[Records for this exercise — start]

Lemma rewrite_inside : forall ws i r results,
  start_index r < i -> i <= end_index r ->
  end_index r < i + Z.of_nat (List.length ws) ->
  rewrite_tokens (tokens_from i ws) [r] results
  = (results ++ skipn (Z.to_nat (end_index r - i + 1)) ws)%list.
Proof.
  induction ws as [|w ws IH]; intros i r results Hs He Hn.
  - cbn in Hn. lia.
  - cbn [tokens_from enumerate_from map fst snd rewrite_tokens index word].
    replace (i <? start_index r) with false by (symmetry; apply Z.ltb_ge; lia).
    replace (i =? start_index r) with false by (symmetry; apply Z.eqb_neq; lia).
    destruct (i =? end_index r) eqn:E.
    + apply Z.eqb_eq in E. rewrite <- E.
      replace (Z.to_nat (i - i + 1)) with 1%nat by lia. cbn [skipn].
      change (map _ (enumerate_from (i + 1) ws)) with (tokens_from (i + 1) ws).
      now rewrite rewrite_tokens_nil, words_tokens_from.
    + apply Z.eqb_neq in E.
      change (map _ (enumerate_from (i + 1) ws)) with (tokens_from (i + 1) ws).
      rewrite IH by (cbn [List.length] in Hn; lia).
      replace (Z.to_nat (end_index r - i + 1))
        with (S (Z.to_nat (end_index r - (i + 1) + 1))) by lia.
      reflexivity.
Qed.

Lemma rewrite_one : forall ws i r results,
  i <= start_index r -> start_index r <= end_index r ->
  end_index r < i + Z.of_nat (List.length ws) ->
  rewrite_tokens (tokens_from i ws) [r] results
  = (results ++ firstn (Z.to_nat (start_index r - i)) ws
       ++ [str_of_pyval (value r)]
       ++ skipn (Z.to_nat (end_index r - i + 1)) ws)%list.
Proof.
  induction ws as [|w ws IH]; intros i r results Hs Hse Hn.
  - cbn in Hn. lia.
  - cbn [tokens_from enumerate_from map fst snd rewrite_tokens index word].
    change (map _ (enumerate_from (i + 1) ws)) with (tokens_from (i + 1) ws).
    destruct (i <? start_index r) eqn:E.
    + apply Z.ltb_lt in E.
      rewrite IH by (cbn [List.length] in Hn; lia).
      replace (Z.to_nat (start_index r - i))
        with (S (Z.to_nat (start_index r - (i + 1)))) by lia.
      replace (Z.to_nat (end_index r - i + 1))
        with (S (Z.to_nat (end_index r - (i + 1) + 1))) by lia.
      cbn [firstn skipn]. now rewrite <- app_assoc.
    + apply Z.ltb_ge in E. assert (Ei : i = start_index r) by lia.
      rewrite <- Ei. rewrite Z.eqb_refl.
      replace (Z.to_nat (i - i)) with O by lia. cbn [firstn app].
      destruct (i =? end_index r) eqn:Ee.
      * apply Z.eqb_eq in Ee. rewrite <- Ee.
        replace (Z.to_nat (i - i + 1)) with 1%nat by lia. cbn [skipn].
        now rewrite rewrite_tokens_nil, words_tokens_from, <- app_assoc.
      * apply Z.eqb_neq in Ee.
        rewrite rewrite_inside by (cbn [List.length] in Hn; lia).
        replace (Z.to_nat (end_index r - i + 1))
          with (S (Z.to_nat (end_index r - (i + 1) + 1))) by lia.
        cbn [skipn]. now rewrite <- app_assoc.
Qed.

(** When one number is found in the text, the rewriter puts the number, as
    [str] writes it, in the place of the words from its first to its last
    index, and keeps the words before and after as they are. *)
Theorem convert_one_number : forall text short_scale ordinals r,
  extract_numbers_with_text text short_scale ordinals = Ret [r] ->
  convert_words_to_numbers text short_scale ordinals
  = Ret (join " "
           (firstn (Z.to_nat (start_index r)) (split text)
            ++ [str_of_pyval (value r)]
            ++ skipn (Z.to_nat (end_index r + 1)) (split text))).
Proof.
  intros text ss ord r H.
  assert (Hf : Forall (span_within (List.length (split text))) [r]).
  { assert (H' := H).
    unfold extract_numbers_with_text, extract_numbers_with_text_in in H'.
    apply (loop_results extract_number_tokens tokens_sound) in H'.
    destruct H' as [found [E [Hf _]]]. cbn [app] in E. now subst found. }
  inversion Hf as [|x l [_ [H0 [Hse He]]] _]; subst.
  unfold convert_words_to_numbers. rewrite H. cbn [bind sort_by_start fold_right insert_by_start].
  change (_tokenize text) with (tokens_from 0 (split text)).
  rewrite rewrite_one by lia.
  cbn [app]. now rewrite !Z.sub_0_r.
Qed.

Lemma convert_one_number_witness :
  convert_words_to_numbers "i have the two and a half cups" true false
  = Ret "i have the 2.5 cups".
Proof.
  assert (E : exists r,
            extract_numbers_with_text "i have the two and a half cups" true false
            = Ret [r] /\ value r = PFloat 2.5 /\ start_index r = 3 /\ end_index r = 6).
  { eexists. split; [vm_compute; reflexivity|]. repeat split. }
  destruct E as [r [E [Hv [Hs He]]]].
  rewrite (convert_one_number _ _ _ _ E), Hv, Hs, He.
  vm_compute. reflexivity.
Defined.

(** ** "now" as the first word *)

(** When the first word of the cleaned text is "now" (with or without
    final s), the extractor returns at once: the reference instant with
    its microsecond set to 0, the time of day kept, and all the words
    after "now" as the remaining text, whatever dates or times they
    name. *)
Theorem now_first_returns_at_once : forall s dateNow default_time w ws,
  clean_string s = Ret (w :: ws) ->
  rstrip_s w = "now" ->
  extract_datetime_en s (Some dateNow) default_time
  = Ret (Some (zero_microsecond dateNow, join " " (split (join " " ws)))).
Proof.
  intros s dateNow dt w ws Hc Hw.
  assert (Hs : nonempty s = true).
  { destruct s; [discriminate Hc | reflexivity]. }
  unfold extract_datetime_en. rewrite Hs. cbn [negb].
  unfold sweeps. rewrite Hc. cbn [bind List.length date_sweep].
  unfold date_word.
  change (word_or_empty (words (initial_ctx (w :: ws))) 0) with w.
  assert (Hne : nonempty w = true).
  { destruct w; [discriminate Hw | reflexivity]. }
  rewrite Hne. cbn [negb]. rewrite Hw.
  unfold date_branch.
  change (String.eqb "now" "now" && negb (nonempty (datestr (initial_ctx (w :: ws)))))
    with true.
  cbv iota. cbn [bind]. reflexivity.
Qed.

[Records for this exercise — finish]

Task directions: Copy each line of the entries that includes the word "they".

Exercise solution:
    index, and keeps the words before and after as they are. *)
    after "now" as the remaining text, whatever dates or times they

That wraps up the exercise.